→ **Task**
What are the lines, written out exactly, from the one containing "Section ProfileFacts." to the end of the entries below? Include both ends and nothing more.

** Opening Provided data block **

(** X17: the rows of [getDetailedTimeSlotData].  For an entity with a
    non-empty identifier there are always the fifteen half-hour slots from
    19:00 to 02:00, in that order, whatever the store holds; a row carries
    the visit counts and like counts summed over the entity's entries with
    that arrival slot, and is marked as the current one exactly when its
    label is the half-hour label of the local clock reading. *)
Theorem getDetailedTimeSlotData_rows tz now v st :
  truthy v = true ->
  let entries := filter (is_venue v) (interactions st) in
  let rows := getDetailedTimeSlotData tz now v st in
  map SlotRow.time rows = TIME_SLOTS /\
  forall row, In row rows ->
    SlotRow.visits row = slot_visits (SlotRow.time row) entries /\
    SlotRow.likes row = slot_arrival_likes (SlotRow.time row) entries /\
    SlotRow.isCurrentHour row
    = (SlotRow.time row =? currentTimeSlot tz now)%string.
Proof.
  intros Hv. cbv zeta. rewrite getDetailedTimeSlotData_eq by exact Hv.
  set (entries := filter (is_venue v) (interactions st)).
  set (rows0 := rows_of (currentTimeSlot tz now) entries TIME_SLOTS).
  pose proof (rows_of_has_time (currentTimeSlot tz now) entries TIME_SLOTS
                TIME_SLOTS_truthy) as Hht.
  fold rows0 in Hht.
  assert (forall r, In r rows0 ->
            SlotRow.visits r = slot_visits (SlotRow.time r) entries /\
            SlotRow.likes r = slot_arrival_likes (SlotRow.time r) entries /\
            SlotRow.isCurrentHour r
            = (SlotRow.time r =? currentTimeSlot tz now)%string) as Hrow.
  { intros r Hr. unfold rows0, rows_of in Hr. apply in_map_iff in Hr.
    destruct Hr as (s & <- & Hs).
    rewrite slot_row_truthy
      by exact (proj1 (Forall_forall _ _) TIME_SLOTS_truthy s Hs).
    repeat split. }
  split.
  - transitivity (map SlotRow.time rows0);
      [|apply rows_of_time, TIME_SLOTS_truthy].
    rewrite map_map. apply map_ext_in. intros r Hr.
    unfold mark_peak. rewrite (proj1 (Forall_forall _ _) Hht r Hr). reflexivity.
  - intros row Hin.
    destruct (marked_row_inv rows0 Hht _ row Hin) as (r & Hr & -> & -> & -> & -> & _).
    exact (Hrow r Hr).
Qed.

Lemma getDetailedTimeSlotData_rows_witness :
  truthy "bar1" = true /\
  let entries := filter (is_venue "bar1") (interactions tied_store) in
  let rows := getDetailedTimeSlotData 0 T0 "bar1" tied_store in
  map SlotRow.time rows = TIME_SLOTS /\
  forall row, In row rows ->
    SlotRow.visits row = slot_visits (SlotRow.time row) entries /\
    SlotRow.likes row = slot_arrival_likes (SlotRow.time row) entries /\
    SlotRow.isCurrentHour row
    = (SlotRow.time row =? currentTimeSlot 0 T0)%string.
Proof.
  split; [reflexivity|].
  exact (getDetailedTimeSlotData_rows 0 T0 "bar1" tied_store eq_refl).
Defined.

(** X18: the peaks of [getDetailedTimeSlotData].  At most three rows are
    marked as peak; a peak row has a positive number of visits; and no row
    that is not a peak has more visits than a row that is. *)
Theorem getDetailedTimeSlotData_peaks tz now v st :
  truthy v = true ->
  let rows := getDetailedTimeSlotData tz now v st in
  (List.length (filter SlotRow.isPeak rows) <= 3)%nat /\
  (forall p, In p rows -> SlotRow.isPeak p = true -> 0 < SlotRow.visits p) /\
  (forall p q, In p rows -> In q rows ->
               SlotRow.isPeak p = true -> SlotRow.isPeak q = false ->
               SlotRow.visits q <= SlotRow.visits p).
Proof.
  intros Hv. cbv zeta. rewrite getDetailedTimeSlotData_eq by exact Hv.
  set (rows0 := rows_of (currentTimeSlot tz now)
                  (filter (is_venue v) (interactions st)) TIME_SLOTS).
  assert (Forall (fun r => has_time r = true) rows0) as Hht
    by apply rows_of_has_time, TIME_SLOTS_truthy.
  assert (NoDup (map SlotRow.time rows0)) as Hnd.
  { unfold rows0. rewrite rows_of_time by apply TIME_SLOTS_truthy.
    apply TIME_SLOTS_NoDup. }
  split; [apply peaks_at_most_three; assumption|]. split.
  - intros p Hp Hpeak.
    destruct (marked_row_inv rows0 Hht _ p Hp) as (r & Hr & _ & -> & _ & _ & E).
    rewrite E in Hpeak. apply (in_top_iff rows0 Hht Hnd r Hr) in Hpeak. apply Hpeak.
  - intros p q Hp Hq Hpp Hqp.
    destruct (marked_row_inv rows0 Hht _ p Hp) as (r & Hr & _ & -> & _ & _ & E).
    destruct (marked_row_inv rows0 Hht _ q Hq) as (r' & Hr' & _ & -> & _ & _ & E').
    rewrite E in Hpp. rewrite E' in Hqp.
    exact (peak_dominates rows0 Hht Hnd r r' Hr Hr' Hpp Hqp).
Qed.

Lemma getDetailedTimeSlotData_peaks_witness :
  truthy "bar1" = true /\
  let rows := getDetailedTimeSlotData 0 T0 "bar1" tied_store in
  (List.length (filter SlotRow.isPeak rows) <= 3)%nat /\
  (forall p, In p rows -> SlotRow.isPeak p = true -> 0 < SlotRow.visits p) /\
  (forall p q, In p rows -> In q rows ->
               SlotRow.isPeak p = true -> SlotRow.isPeak q = false ->
               SlotRow.visits q <= SlotRow.visits p).
Proof.
  split; [reflexivity|].
  exact (getDetailedTimeSlotData_peaks 0 T0 "bar1" tied_store eq_refl).
Defined.

(** * The user profile store *)

Section ProfileFacts.

Import Profile.

(** ** Calendar days *)

Lemma fields_of_Day t u :
  Day t = Day u ->
  YearFromTime t = YearFromTime u
  /\ MonthFromTime t = MonthFromTime u
  /\ DateFromTime t = DateFromTime u.
Proof.
  intros H.
  assert (Hy : YearFromTime t = YearFromTime u)
    by (unfold YearFromTime; now rewrite H).
  assert (Hw : DayWithinYear t = DayWithinYear u)
    by (unfold DayWithinYear; now rewrite H, Hy).
  assert (Hl : InLeapYear t = InLeapYear u)
    by (unfold InLeapYear; now rewrite Hy).
  assert (Hm : MonthFromTime t = MonthFromTime u)
    by (unfold MonthFromTime; now rewrite Hl, Hw).
  repeat split; try assumption.
  unfold DateFromTime. now rewrite Hw, Hl, Hm.
Qed.

Lemma Day_of_fields t u :
  YearFromTime t = YearFromTime u ->
  MonthFromTime t = MonthFromTime u ->
  DateFromTime t = DateFromTime u ->
  Day t = Day u.
Proof.
  intros Hy Hm Hd.
  pose proof (MakeDay_fields t 0) as Ht.
  pose proof (MakeDay_fields u 0) as Hu.
  rewrite Hy, Hm, Hd in Ht. lia.
Qed.

Lemma same_fields_local_day tz a b :
  strict_eq (getFullYear tz (Some a)) (getFullYear tz (Some b))
  && strict_eq (getMonth tz (Some a)) (getMonth tz (Some b))
  && strict_eq (getDate tz (Some a)) (getDate tz (Some b))
  = (local_day tz a =? local_day tz b).
Proof.
  unfold getFullYear, getMonth, getDate, strict_eq, local_day, LocalTime.
  cbn [option_map].
  destruct (Z.eqb_spec (Day (a + tz)) (Day (b + tz))) as [E|N].
  - destruct (fields_of_Day _ _ E) as (Hy & Hm & Hd).
    rewrite Hy, Hm, Hd, !Z.eqb_refl. reflexivity.
  - destruct (Z.eqb_spec (YearFromTime (a + tz)) (YearFromTime (b + tz)));
      [|reflexivity].
    destruct (Z.eqb_spec (MonthFromTime (a + tz)) (MonthFromTime (b + tz)));
      [|reflexivity].
    destruct (Z.eqb_spec (DateFromTime (a + tz)) (DateFromTime (b + tz)));
      [|reflexivity].
    exfalso. apply N. now apply Day_of_fields.
Qed.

** Closing Provided data block **

→ **Solution for this exercise**
Section ProfileFacts.

Import Profile.

(** ** Calendar days *)

Lemma fields_of_Day t u :
  Day t = Day u ->
  YearFromTime t = YearFromTime u
  /\ MonthFromTime t = MonthFromTime u
  /\ DateFromTime t = DateFromTime u.
Proof.
  intros H.
  assert (Hy : YearFromTime t = YearFromTime u)
    by (unfold YearFromTime; now rewrite H).
  assert (Hw : DayWithinYear t = DayWithinYear u)
    by (unfold DayWithinYear; now rewrite H, Hy).
  assert (Hl : InLeapYear t = InLeapYear u)
    by (unfold InLeapYear; now rewrite Hy).
  assert (Hm : MonthFromTime t = MonthFromTime u)
    by (unfold MonthFromTime; now rewrite Hl, Hw).
  repeat split; try assumption.
  unfold DateFromTime. now rewrite Hw, Hl, Hm.
Qed.

Lemma Day_of_fields t u :
  YearFromTime t = YearFromTime u ->
  MonthFromTime t = MonthFromTime u ->
  DateFromTime t = DateFromTime u ->
  Day t = Day u.
Proof.
  intros Hy Hm Hd.
  pose proof (MakeDay_fields t 0) as Ht.
  pose proof (MakeDay_fields u 0) as Hu.
  rewrite Hy, Hm, Hd in Ht. lia.
Qed.

Lemma same_fields_local_day tz a b :
  strict_eq (getFullYear tz (Some a)) (getFullYear tz (Some b))
  && strict_eq (getMonth tz (Some a)) (getMonth tz (Some b))
  && strict_eq (getDate tz (Some a)) (getDate tz (Some b))
  = (local_day tz a =? local_day tz b).
Proof.
  unfold getFullYear, getMonth, getDate, strict_eq, local_day, LocalTime.
  cbn [option_map].
  destruct (Z.eqb_spec (Day (a + tz)) (Day (b + tz))) as [E|N].
  - destruct (fields_of_Day _ _ E) as (Hy & Hm & Hd).
    rewrite Hy, Hm, Hd, !Z.eqb_refl. reflexivity.
  - destruct (Z.eqb_spec (YearFromTime (a + tz)) (YearFromTime (b + tz)));
      [|reflexivity].
    destruct (Z.eqb_spec (MonthFromTime (a + tz)) (MonthFromTime (b + tz)));
      [|reflexivity].
    destruct (Z.eqb_spec (DateFromTime (a + tz)) (DateFromTime (b + tz)));
      [|reflexivity].
    exfalso. apply N. now apply Day_of_fields.
Qed.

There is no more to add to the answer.